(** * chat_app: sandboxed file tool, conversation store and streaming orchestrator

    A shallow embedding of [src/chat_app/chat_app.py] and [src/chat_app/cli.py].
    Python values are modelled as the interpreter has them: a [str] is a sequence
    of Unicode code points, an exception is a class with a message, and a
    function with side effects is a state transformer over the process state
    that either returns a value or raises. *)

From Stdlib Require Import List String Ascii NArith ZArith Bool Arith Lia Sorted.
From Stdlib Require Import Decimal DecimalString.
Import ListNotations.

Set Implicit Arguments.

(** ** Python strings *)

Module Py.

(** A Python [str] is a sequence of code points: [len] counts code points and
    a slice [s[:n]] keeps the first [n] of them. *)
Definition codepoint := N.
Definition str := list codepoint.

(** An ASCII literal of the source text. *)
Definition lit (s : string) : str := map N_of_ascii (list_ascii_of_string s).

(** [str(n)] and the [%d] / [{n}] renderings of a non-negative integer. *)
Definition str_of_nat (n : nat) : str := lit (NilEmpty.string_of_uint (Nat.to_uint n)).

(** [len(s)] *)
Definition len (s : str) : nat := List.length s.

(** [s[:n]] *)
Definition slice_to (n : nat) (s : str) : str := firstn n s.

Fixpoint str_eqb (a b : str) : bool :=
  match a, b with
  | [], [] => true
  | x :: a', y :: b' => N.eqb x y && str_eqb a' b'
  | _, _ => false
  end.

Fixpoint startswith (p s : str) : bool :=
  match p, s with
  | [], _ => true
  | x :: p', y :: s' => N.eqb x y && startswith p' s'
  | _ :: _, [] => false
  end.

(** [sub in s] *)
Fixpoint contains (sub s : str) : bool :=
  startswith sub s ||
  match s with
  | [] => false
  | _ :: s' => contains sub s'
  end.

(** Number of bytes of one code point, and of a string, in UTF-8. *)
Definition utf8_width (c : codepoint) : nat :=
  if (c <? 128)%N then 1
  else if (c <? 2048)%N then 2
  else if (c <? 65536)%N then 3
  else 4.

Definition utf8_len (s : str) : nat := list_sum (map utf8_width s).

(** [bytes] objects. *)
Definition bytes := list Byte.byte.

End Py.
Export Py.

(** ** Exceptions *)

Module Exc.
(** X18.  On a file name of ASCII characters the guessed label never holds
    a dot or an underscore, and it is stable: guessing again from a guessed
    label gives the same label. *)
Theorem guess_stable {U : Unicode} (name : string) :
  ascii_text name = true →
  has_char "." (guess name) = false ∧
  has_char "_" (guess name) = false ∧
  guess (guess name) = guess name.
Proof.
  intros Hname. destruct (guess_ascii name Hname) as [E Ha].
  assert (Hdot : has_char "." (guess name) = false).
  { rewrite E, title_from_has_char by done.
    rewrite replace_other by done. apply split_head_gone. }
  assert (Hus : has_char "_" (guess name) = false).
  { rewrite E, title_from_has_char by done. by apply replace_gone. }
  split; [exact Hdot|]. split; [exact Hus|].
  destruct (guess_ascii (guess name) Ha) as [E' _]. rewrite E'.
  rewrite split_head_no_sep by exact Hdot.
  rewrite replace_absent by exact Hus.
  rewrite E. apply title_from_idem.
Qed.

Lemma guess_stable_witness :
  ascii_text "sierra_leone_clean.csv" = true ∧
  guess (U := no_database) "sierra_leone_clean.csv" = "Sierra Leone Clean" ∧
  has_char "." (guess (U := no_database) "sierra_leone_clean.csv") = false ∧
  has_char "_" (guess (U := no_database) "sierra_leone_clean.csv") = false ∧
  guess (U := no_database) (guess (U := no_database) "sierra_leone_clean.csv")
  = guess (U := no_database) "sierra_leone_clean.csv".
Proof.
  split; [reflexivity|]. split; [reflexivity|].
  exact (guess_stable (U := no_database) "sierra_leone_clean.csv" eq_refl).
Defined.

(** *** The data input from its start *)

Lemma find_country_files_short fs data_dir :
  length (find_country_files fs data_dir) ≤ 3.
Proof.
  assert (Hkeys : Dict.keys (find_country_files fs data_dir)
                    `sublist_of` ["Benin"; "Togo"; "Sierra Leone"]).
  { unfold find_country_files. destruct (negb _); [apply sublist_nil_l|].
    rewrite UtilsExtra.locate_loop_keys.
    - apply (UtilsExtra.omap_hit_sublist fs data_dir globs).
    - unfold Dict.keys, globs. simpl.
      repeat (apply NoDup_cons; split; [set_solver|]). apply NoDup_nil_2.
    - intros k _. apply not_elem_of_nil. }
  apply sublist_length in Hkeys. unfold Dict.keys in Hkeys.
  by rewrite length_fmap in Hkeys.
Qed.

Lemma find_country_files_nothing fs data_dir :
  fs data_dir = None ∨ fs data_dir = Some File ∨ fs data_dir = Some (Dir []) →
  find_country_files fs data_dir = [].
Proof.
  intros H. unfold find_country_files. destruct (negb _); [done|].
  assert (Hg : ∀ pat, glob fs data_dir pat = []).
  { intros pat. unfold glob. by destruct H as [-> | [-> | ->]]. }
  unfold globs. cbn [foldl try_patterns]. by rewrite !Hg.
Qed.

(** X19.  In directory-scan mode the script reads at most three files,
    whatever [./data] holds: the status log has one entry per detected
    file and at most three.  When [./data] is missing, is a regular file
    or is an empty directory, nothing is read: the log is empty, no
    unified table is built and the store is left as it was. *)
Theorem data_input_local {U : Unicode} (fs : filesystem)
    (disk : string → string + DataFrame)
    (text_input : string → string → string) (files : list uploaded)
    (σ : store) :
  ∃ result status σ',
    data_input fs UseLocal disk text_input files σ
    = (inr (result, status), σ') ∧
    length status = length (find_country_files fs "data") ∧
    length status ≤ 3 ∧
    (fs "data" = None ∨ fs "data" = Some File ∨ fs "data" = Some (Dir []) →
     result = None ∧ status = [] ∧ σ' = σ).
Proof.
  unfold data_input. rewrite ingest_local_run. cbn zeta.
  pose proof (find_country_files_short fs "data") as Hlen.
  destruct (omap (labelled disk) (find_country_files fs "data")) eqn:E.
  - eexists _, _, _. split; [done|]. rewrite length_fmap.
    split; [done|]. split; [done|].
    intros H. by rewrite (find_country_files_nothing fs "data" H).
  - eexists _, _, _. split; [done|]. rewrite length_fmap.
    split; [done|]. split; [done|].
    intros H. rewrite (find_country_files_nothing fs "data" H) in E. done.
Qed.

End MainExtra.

▸ **DIRECTIONS**:
A single number is the answer: the count of lines above that include the string "sequence".

▸ **ANSWER TO THIS EXERCISE**:
2